◆ Exercise directions: All that is wanted is a word-for-word copy of the line with "eapply Nat.le_trans; [apply" and every line after it in the data below.

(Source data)
(** The narrative of [_generate_final_synthesis] starts with the
    template's name in its header, and for every stage with
    ['success': True] it has the stage's heading and, when the stage has
    one, its summary. *)
Theorem narrative_shows_successes
    (stages : dict StageName StageResult) (workflow_ : Template) :
  prefix ("## 🎯 " ++ name workflow_)
         (EnhancedWorkflows._generate_final_synthesis stages workflow_) = true /\
  forall stage_name stage_result,
    In (stage_name, stage_result) stages ->
    get_success stage_result = true ->
    contains ("### 🔍 " ++ str_title (str_replace "_" " " (stage_str stage_name)))
             (EnhancedWorkflows._generate_final_synthesis stages workflow_) = true /\
    forall summary,
      get_summary_field stage_result = Some summary ->
      contains summary (EnhancedWorkflows._generate_final_synthesis stages workflow_) = true.
Proof.
  unfold EnhancedWorkflows._generate_final_synthesis. split; [apply prefix_join|].
  intros stage_name stage_result M S.
  match goal with
  | |- contains _ (join nl (?header ++ flat_map ?section stages)) = true /\ _ =>
      assert (Section_ : forall line, In line (section (stage_name, stage_result)) ->
                                    In line (header ++ flat_map section stages))
  end.
  { intros line L. apply in_or_app. right. apply in_flat_map.
    exists (stage_name, stage_result). split; [exact M | exact L]. }
  split.
  - apply contains_join, Section_. cbn. rewrite S. now left.
  - intros summary G. apply contains_join, Section_. cbn. rewrite S, G.
    right. right. now left.
Qed.

End Narrative.

(** ** Suggested workflows *)

Section SortingRationals.
Context {A : Type} (key : A -> Q).

Lemma insert_descending_q_perm (x : A) (sorted : list A) :
  Permutation (x :: sorted) (insert_descending_q key x sorted).
Proof.
  induction sorted as [|y rest IH]; cbn.
  - apply Permutation_refl.
  - destruct (negb (Qle_bool (key y) (key x))).
    + eapply perm_trans; [apply perm_swap|]. now apply perm_skip.
    + apply Permutation_refl.
Qed.

Lemma sort_reverse_q_perm (xs : list A) : Permutation xs (sort_reverse_q key xs).
Proof.
  induction xs as [|x xs IH]; cbn.
  - apply perm_nil.
  - eapply perm_trans; [|apply insert_descending_q_perm]. now apply perm_skip.
Qed.

Lemma insert_descending_q_sorted (x : A) (sorted : list A) :
  descending_q key sorted -> descending_q key (insert_descending_q key x sorted).
Proof.
  unfold descending_q. induction 1 as [|y rest Sorted IH Below]; cbn.
  - constructor; constructor.
  - destruct (Qle_bool (key y) (key x)) eqn:C; cbn [negb].
    + apply Qle_bool_iff in C. constructor; [now constructor|].
      constructor; [exact C|].
      rewrite Forall_forall in *. intros z Z. specialize (Below z Z).
      eapply Qle_trans; eassumption.
    + assert (L : (key x < key y)%Q).
      { apply Qnot_le_lt. intro L. apply Qle_bool_iff in L. congruence. }
      constructor; [exact IH|].
      rewrite Forall_forall in *. intros z Z.
      apply (Permutation_in _ (Permutation_sym (insert_descending_q_perm x rest))) in Z.
      destruct Z as [<-|Z]; [now apply Qlt_le_weak | now apply Below].
Qed.

Lemma sort_reverse_q_sorted (xs : list A) : descending_q key (sort_reverse_q key xs).
Proof.
  induction xs as [|x xs IH]; cbn.
  - constructor.
  - now apply insert_descending_q_sorted.
Qed.

End SortingRationals.

Lemma Forall2_member_r {A B : Type} (R : A -> B -> Prop) (xs : list A) (ys : list B) (y : B) :
  Forall2 R xs ys -> In y ys -> exists x, In x xs /\ R x y.
Proof.
  induction 1 as [|x0 y0 xs ys R0 _ IH]; intros M; [destruct M|].
  destruct M as [<-|M].
  - exists x0. split; [now left | exact R0].
  - destruct (IH M) as (x & I & Rx). exists x. split; [now right | exact Rx].
Qed.

Lemma Forall2_member_l {A B : Type} (R : A -> B -> Prop) (xs : list A) (ys : list B) (x : A) :
  Forall2 R xs ys -> In x xs -> exists y, In y ys /\ R x y.
Proof.
  induction 1 as [|x0 y0 xs ys R0 _ IH]; intros M; [destruct M|].
  destruct M as [<-|M].
  - exists y0. split; [now left | exact R0].
  - destruct (IH M) as (y & I & Ry). exists y. split; [now right | exact Ry].
Qed.

Lemma in_list_In (x : string) (xs : list string) : in_list x xs = true <-> In x xs.
Proof.
  unfold in_list. rewrite existsb_exists. split.
  - intros (y & I & E). apply String.eqb_eq in E. now subst.
  - intro I. exists x. split; [exact I | apply String.eqb_refl].
Qed.

Lemma hashed_strings_of_strings (strings : list string) :
  MasterAgent.hashed_strings (map PyStr strings) = Returned strings.
Proof.
  induction strings as [|s strings IH]; cbn; [reflexivity|]. now rewrite IH.
Qed.

Lemma nodup_length_le (xs : list string) : length (nodup string_dec xs) <= length xs.
Proof.
  induction xs as [|x xs IH]; cbn; [lia|].
  destruct (in_dec string_dec x xs); cbn; lia.
Qed.

Lemma nodup_nonempty (x : string) (xs : list string) :
  In x xs -> 0 < length (nodup string_dec xs).
Proof.
  intro M. apply (nodup_In string_dec) in M.
  destruct (nodup string_dec xs); [destruct M | cbn; lia].
Qed.

Section Suggestions.
Context {builtins : StrBuiltins}.

(** What the loop of [get_workflow_suggestions] reads in the analysis. *)
Lemma is_workflow_appropriate_of (workflow_ : Template) (analysis : dict string PyVal)
    (required : list string) :
  dict_get "required_capabilities" analysis = Some (PyList (map PyStr required)) ->
  MasterAgent._is_workflow_appropriate workflow_ analysis
  = Returned (existsb (fun agent => in_list agent (template_agents workflow_)) required).
Proof.
  intro R. unfold MasterAgent._is_workflow_appropriate, item. rewrite R. cbn [obind elements].
  clear R. f_equal. induction required as [|agent required IH]; [reflexivity|].
  cbn [map existsb value_in]. now rewrite IH.
Qed.

Lemma workflow_confidence_of (workflow_ : Template) (analysis : dict string PyVal)
    (required : list string) :
  dict_get "required_capabilities" analysis = Some (PyList (map PyStr required)) ->
  existsb (fun agent => in_list agent (template_agents workflow_)) required = true ->
  exists confidence_,
    MasterAgent._calculate_workflow_confidence workflow_ analysis = Returned confidence_ /\
    (0 < confidence_)%Q /\ (confidence_ <= 1)%Q.
Proof.
  intros R Shared. unfold MasterAgent._calculate_workflow_confidence, item. rewrite R.
  cbn [obind elements]. rewrite hashed_strings_of_strings. cbn [obind].
  rewrite length_map.
  apply existsb_exists in Shared. destruct Shared as (agent & M & I).
  set (shared := filter (fun agent => in_list agent (template_agents workflow_)) required).
  assert (Pos : 0 < length (nodup string_dec shared)).
  { apply (nodup_nonempty agent). apply filter_In. now split. }
  assert (Le : length (nodup string_dec shared) <= length required).
  { eapply Nat.le_trans; [apply nodup_length_le | apply filter_length_le]. }
  destruct (length required =? 0) eqn:Z; [apply Nat.eqb_eq in Z; lia|].
  apply Nat.eqb_neq in Z.
  eexists. split; [reflexivity|].
  unfold Qlt, Qle. cbn [Qnum Qden].
  rewrite <- (Znat.positive_nat_Z (Pos.of_nat (length required))), Nat2Pos.id by exact Z.
  lia.
Qed.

◆ Solution to this exercise:
  { eapply Nat.le_trans; [apply nodup_length_le | apply filter_length_le]. }
  destruct (length required =? 0) eqn:Z; [apply Nat.eqb_eq in Z; lia|].
  apply Nat.eqb_neq in Z.
  eexists. split; [reflexivity|].
  unfold Qlt, Qle. cbn [Qnum Qden].
  rewrite <- (Znat.positive_nat_Z (Pos.of_nat (length required))), Nat2Pos.id by exact Z.
  lia.
Qed.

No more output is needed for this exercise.